(Collected data entries)
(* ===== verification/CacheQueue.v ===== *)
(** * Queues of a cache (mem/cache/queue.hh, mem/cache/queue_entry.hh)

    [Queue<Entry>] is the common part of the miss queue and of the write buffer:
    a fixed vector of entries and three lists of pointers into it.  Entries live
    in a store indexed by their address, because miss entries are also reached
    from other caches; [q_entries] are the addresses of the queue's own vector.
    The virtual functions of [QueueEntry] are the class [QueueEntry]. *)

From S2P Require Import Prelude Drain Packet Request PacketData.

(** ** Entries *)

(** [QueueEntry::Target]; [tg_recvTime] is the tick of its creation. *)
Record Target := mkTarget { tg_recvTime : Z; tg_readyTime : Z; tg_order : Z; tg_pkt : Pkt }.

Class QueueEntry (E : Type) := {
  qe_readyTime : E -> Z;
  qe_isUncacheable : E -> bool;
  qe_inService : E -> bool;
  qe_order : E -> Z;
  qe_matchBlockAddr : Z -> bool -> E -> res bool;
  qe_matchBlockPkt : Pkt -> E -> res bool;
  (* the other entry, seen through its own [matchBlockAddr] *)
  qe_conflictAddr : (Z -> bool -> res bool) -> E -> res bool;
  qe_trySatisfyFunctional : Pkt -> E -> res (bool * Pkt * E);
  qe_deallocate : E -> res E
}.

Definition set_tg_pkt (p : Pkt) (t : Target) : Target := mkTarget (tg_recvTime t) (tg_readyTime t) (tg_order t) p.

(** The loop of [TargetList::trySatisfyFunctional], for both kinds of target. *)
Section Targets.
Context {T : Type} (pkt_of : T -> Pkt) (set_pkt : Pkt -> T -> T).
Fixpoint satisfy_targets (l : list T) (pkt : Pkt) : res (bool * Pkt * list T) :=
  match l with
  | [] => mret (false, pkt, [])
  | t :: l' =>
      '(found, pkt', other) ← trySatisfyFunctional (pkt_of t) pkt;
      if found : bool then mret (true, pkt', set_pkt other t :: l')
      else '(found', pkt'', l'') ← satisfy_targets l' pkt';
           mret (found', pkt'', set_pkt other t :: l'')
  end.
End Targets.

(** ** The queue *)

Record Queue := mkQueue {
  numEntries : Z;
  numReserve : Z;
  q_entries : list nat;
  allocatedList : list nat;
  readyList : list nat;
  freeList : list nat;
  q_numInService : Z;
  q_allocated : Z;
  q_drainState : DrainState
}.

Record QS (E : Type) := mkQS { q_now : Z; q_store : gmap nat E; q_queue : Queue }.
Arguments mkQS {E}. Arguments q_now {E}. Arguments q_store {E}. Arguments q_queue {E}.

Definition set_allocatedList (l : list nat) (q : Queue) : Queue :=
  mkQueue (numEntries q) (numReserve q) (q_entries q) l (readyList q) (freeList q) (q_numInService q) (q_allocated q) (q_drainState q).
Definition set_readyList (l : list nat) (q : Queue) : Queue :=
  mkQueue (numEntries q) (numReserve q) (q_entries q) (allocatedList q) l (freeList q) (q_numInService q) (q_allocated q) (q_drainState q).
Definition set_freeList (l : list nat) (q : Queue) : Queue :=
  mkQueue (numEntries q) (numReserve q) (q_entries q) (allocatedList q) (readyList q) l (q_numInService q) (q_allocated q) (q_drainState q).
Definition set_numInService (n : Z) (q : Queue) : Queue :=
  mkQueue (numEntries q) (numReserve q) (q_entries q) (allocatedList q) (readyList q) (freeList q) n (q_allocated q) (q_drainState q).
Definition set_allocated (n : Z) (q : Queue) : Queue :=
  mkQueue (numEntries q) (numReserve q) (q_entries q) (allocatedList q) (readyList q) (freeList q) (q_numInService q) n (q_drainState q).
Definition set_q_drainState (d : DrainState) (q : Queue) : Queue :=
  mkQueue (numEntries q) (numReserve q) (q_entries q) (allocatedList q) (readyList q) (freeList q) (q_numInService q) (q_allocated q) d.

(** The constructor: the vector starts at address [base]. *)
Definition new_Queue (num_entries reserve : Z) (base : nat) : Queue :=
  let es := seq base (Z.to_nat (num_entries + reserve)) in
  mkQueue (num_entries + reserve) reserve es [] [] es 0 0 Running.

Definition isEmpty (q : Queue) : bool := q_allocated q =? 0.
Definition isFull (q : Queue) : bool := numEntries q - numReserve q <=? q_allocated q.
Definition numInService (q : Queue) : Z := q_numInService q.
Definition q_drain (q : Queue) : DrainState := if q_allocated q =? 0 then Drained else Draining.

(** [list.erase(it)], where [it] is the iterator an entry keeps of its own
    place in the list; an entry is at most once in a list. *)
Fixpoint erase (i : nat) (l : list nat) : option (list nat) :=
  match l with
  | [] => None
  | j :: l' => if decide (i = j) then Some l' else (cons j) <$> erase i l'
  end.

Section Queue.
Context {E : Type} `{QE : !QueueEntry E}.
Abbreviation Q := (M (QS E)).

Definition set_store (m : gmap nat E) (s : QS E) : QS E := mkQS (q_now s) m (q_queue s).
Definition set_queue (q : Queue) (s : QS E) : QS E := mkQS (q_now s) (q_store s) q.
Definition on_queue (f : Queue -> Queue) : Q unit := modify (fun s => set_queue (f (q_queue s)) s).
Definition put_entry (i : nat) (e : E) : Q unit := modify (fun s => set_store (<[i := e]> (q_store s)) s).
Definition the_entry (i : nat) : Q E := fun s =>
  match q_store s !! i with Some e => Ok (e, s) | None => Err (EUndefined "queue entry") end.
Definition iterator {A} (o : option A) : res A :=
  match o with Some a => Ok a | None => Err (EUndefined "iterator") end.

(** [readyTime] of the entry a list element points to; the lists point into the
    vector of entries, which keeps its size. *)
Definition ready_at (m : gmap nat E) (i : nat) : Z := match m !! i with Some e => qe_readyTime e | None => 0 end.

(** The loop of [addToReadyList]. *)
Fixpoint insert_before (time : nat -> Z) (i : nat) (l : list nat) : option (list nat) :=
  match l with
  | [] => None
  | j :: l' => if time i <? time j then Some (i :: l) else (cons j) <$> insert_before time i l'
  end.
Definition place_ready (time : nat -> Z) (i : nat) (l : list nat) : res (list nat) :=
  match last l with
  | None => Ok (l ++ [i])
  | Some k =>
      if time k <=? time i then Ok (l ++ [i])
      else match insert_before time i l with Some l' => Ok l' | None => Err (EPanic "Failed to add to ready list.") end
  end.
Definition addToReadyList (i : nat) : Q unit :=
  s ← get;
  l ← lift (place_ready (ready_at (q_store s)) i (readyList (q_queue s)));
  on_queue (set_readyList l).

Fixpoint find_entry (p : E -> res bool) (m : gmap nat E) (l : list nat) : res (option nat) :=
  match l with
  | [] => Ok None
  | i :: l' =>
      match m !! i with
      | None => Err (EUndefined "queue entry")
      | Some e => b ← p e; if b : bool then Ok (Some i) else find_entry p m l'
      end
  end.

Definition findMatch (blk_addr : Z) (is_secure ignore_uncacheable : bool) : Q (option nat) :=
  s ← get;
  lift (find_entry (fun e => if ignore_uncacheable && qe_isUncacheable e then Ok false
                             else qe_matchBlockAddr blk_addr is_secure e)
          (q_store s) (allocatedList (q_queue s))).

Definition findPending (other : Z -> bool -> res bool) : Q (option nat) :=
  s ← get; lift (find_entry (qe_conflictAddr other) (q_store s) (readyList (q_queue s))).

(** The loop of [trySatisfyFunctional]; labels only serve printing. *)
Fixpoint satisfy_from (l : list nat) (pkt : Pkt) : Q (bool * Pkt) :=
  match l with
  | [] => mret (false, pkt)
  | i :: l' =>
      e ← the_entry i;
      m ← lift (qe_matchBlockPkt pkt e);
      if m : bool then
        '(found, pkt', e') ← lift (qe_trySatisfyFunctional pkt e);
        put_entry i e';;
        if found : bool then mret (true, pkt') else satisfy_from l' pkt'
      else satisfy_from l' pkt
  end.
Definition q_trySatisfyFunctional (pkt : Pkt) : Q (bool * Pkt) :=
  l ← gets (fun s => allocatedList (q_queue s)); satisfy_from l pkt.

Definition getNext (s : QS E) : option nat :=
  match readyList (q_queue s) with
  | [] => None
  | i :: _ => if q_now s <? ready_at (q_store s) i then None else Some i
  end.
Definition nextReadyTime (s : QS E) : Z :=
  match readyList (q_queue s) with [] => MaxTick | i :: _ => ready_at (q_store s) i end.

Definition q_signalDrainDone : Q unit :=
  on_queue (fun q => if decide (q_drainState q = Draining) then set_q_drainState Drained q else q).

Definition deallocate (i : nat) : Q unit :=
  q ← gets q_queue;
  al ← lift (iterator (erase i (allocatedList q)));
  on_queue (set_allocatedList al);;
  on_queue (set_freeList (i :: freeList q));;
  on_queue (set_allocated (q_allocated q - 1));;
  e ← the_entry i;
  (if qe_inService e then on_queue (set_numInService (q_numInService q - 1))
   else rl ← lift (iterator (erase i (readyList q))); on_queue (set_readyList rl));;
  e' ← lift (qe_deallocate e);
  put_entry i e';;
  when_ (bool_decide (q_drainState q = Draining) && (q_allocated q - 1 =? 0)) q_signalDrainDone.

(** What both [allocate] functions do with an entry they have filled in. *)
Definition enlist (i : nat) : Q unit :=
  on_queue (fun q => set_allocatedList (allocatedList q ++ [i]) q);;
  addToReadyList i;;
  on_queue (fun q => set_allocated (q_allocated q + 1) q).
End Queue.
--
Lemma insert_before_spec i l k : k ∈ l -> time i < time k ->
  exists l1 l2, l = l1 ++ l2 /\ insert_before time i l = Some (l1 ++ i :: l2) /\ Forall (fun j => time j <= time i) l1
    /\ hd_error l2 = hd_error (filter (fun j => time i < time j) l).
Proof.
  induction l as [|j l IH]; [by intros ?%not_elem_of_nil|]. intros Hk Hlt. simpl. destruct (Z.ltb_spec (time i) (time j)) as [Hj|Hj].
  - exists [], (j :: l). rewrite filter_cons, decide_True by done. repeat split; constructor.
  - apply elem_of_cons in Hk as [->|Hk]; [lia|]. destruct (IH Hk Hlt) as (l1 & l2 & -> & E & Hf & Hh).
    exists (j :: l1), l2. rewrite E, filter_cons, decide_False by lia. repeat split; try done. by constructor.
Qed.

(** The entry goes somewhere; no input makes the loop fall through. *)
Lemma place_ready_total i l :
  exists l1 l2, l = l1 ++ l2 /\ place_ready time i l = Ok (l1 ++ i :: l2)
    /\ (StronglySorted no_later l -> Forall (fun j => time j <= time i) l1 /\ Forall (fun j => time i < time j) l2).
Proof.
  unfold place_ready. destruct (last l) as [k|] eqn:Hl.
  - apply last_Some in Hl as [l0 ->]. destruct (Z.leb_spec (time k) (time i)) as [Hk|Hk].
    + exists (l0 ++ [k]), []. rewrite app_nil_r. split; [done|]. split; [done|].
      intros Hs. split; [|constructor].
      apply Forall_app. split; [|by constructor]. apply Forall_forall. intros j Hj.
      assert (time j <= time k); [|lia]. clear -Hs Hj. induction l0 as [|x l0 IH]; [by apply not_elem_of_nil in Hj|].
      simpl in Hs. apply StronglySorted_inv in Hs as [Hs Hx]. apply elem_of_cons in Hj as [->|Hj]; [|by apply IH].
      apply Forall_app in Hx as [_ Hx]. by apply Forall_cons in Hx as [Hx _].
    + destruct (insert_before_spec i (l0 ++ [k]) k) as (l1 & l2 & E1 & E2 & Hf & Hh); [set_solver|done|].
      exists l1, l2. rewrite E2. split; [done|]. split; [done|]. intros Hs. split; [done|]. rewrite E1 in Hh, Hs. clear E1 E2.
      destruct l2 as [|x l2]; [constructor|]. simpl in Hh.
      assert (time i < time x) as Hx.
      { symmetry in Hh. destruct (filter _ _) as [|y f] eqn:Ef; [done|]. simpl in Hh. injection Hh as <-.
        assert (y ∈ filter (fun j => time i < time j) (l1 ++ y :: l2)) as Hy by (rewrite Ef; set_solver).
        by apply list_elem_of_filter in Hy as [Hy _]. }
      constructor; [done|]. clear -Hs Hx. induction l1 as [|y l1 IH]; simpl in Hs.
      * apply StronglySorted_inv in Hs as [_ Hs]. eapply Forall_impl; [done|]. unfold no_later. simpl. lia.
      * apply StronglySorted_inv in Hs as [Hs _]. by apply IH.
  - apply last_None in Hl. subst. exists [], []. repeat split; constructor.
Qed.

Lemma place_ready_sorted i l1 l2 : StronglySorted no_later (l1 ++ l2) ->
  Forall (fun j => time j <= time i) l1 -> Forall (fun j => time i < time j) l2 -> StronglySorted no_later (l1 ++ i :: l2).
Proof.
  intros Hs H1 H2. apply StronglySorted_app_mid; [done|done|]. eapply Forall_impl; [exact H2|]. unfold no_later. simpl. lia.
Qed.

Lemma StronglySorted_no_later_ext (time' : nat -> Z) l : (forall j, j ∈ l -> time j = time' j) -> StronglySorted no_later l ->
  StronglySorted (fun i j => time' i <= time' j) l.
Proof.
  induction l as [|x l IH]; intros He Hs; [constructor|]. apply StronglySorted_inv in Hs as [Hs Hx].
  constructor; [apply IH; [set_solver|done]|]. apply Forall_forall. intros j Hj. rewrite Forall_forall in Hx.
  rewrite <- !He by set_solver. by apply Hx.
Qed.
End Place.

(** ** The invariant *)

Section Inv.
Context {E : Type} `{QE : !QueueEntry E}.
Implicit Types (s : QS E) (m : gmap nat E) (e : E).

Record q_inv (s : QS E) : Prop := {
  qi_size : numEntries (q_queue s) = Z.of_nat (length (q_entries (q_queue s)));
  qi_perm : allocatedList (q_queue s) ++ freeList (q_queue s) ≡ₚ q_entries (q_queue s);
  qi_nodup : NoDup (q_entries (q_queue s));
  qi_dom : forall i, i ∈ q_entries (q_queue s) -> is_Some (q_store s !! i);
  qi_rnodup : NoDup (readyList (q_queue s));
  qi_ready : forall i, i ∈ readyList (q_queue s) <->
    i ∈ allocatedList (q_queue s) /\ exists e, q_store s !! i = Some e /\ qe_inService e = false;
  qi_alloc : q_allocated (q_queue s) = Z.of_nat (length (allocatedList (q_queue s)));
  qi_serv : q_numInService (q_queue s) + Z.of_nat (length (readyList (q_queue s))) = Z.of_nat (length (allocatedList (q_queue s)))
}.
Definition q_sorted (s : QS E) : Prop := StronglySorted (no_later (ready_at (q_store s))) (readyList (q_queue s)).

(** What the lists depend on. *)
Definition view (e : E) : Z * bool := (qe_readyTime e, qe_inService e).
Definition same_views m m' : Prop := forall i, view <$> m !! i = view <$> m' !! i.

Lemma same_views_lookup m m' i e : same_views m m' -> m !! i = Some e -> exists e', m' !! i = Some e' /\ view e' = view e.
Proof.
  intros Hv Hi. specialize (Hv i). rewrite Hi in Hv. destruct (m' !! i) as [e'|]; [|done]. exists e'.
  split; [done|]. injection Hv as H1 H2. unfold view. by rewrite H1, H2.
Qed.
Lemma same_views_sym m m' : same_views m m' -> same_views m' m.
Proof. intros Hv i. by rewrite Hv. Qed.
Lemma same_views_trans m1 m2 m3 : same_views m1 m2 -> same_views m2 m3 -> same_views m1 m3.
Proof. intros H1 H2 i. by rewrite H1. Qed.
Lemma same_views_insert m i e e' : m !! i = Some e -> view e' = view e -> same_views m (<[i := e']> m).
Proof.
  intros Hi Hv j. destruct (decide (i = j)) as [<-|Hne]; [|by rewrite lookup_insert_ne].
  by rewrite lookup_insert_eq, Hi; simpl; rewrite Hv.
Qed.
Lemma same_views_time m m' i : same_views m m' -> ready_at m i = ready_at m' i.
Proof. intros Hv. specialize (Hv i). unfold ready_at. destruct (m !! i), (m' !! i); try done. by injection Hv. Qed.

▸ **WORK TASK**
Working from the records above, write out verbatim only the lines from the line containing "(* ===== verification/CacheQueue.v ===== *)" through the line containing "in a store indexed".

▸ **ANSWER AREA**
(* ===== verification/CacheQueue.v ===== *)
(** * Queues of a cache (mem/cache/queue.hh, mem/cache/queue_entry.hh)

    [Queue<Entry>] is the common part of the miss queue and of the write buffer:
    a fixed vector of entries and three lists of pointers into it.  Entries live
    in a store indexed by their address, because miss entries are also reached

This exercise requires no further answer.